Heterocycles are routinely encountered as structural units of biologically active unnatural and natural organic compounds. The contemporary chemist has at his or her disposal myriad modern methods to synthesize heterocyclic structures, yet the time-honored cycloaddition reaction between an olefin and reactive 1,3-dipoles is central because of its chemical efficiency and the breadth of structures accessible.
Researchers in the Johnson Group, in collaboration with scientists from the Synthetic Organic Chemistry Laboratory, RIKEN Center for Sustainable Resource Science, and RIKEN Center for Emergent Matter Science, as published in JACS, have developed an enantioselective [3 + 2] cycloaddition reaction between nitrile oxides and transiently generated enolates of α-keto esters. The catalyst system was found to be compatible with in situ nitrile oxide-generation conditions.

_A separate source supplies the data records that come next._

(** X3.  [parse_main_table] returns one row for every [tr] that the body
    selector finds, never an empty body, and it is all or nothing: one row
    on which [parse_row] raises makes the whole table raise, no row is
    skipped. *)
Theorem parse_main_table_rows {Tag : Type} `{DocumentQuery Tag} (r : Response Tag) :
  (forall body, lib.Library.parse_main_table r = Ok body ->
     body <> [] /\ length body = length (select (soup r) body_rows))
  /\ (forall tr e, In tr (select (soup r) body_rows) ->
        lib.Library.parse_row tr = Raise e ->
        raises (lib.Library.parse_main_table r))
  /\ (forall body, library.CheckoutList.parse_main_table r = Ok body ->
        body <> [] /\ length body = length (select (soup r) body_rows))
  /\ (forall tr e, In tr (select (soup r) body_rows) ->
        library.CheckoutList.parse_row tr = Raise e ->
        raises (library.CheckoutList.parse_main_table r)).
Proof.
  split; [|split; [|split]].
  - intros body Hb. apply lib_parse_main_table_inv in Hb as [Hne Hrows].
    apply Forall2_length in Hrows as Hlen. split; [|now symmetry].
    intros ->. destruct (select (soup r) body_rows); [now apply Hne | discriminate].
  - intros tr e Hin He. unfold lib.Library.parse_main_table.
    unfold body_rows in Hin.
    destruct (select (soup r) _) as [|tr0 trs]; [contradiction|].
    now apply for_each_all_or_nothing with tr e.
  - intros body Hb. apply library_parse_main_table_inv in Hb as [Hne Hrows].
    apply Forall2_length in Hrows as Hlen. split; [|now symmetry].
    intros ->. destruct (select (soup r) body_rows); [now apply Hne | discriminate].
  - intros tr e Hin He. unfold library.CheckoutList.parse_main_table.
    unfold body_rows in Hin.
    destruct (select (soup r) _) as [|tr0 trs]; [contradiction|].
    now apply for_each_all_or_nothing with tr e.
Qed.

Lemma parse_main_table_rows_witness :
  let body :=
    [ ["1"; "Coq'Art"; "2023-01-01"; "2023-01-15"; "대출중"; "0"; "1";
       "/Search/Detail/1"];
      ["2"; "SICP"; "2023-01-02"; "2023-01-16"; "대출중"; "0"; "1";
       "/Search/Detail/2"] ] in
  body <> [] /\ length body = length (select (soup Samples.checkout_page9) body_rows).
Proof.
  intros body.
  apply (proj1 (parse_main_table_rows Samples.checkout_page9) body).
  vm_compute. reflexivity.
Defined.

(** X4.  A row of [lib.Library] is built only from a [tr] with at least
    eight [td] cells and two date elements; its number, term and term-count
    entries hold no line break, and its last entry is the [href] of the first
    anchor of the title cell. *)
Theorem Library_parse_row_fields {Tag : Type} `{DocumentQuery Tag}
    (tr : Tag) (row : list string) :
  lib.Library.parse_row tr = Ok row ->
  (8 <= length (select tr "td"))%nat
  /\ (2 <= length (select tr ".left ul li strong"))%nat
  /\ exists num title loan_date return_date state term term_cnt url a,
       row = [num; title; loan_date; return_date; state; term; term_cnt; url]
       /\ has_char newline num = false
       /\ has_char newline term = false
       /\ has_char newline term_cnt = false
       /\ select tr ".left a" !! 0%nat = Some a
       /\ attr a "href" = Some url.
Proof.
  unfold lib.Library.parse_row. intros Hr.
  apply bind_Ok in Hr as (num & _ & Hr).
  apply bind_Ok in Hr as (title & _ & Hr).
  apply bind_Ok in Hr as (loan & _ & Hr).
  apply bind_Ok in Hr as (ret & Hret & Hr).
  apply bind_Ok in Hr as (state & _ & Hr).
  apply bind_Ok in Hr as (td6 & _ & Hr).
  apply bind_Ok in Hr as (td7 & Htd7 & Hr).
  apply bind_Ok in Hr as (a & Ha & Hr).
  apply bind_Ok in Hr as (url & Hurl & Hr). injection Hr as <-.
  change 1 with (Z.of_nat 1) in Hret. apply getitem_Ok_nonneg in Hret.
  change 7 with (Z.of_nat 7) in Htd7. apply getitem_Ok_nonneg in Htd7.
  change 0 with (Z.of_nat 0) in Ha. apply getitem_Ok_nonneg in Ha.
  apply lookup_lt_Some in Hret. apply lookup_lt_Some in Htd7.
  split; [lia|]. split; [lia|].
  do 9 eexists. split; [reflexivity|].
  rewrite !remove_char_absent. repeat split; [exact Ha|].
  unfold tag_getitem in Hurl. destruct (attr a "href"); [|discriminate].
  now injection Hurl as <-.
Qed.

Lemma Library_parse_row_fields_witness :
  let tr := Samples.found (select_one (soup Samples.checkout_page9) body_rows) in
  (8 <= length (select tr "td"))%nat
  /\ (2 <= length (select tr ".left ul li strong"))%nat
  /\ exists num title loan_date return_date state term term_cnt url a,
       ["1"; "Coq'Art"; "2023-01-01"; "2023-01-15"; "대출중"; "0"; "1";
        "/Search/Detail/1"]
       = [num; title; loan_date; return_date; state; term; term_cnt; url]
       /\ has_char newline num = false
       /\ has_char newline term = false
       /\ has_char newline term_cnt = false
       /\ select tr ".left a" !! 0%nat = Some a
       /\ attr a "href" = Some url.
Proof.
  intros tr. apply (Library_parse_row_fields tr). vm_compute. reflexivity.
Defined.

Section CheckoutRow.
Context {Tag : Type} `{DocumentQuery Tag}.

A versatile array of nitrile oxides and α-keto esters could participate in the cycloaddition, providing novel 5-hydroxy-2-isoxazolines in high chemical yield with high levels of diastereo- and enantioselectivity. Notably, the optimal reaction conditions circumvented concurrent reactions via O-imidoylation and hetero-[3 + 2] pathways.
With the above data in hand, the Johnson Group researchers are currently assessing the reactivity of the 5-hydroxy-2-isoxazolines in other downstream transformations in addition to studying the mechanism of this transformation in detail. These results will be highlighted here in due course.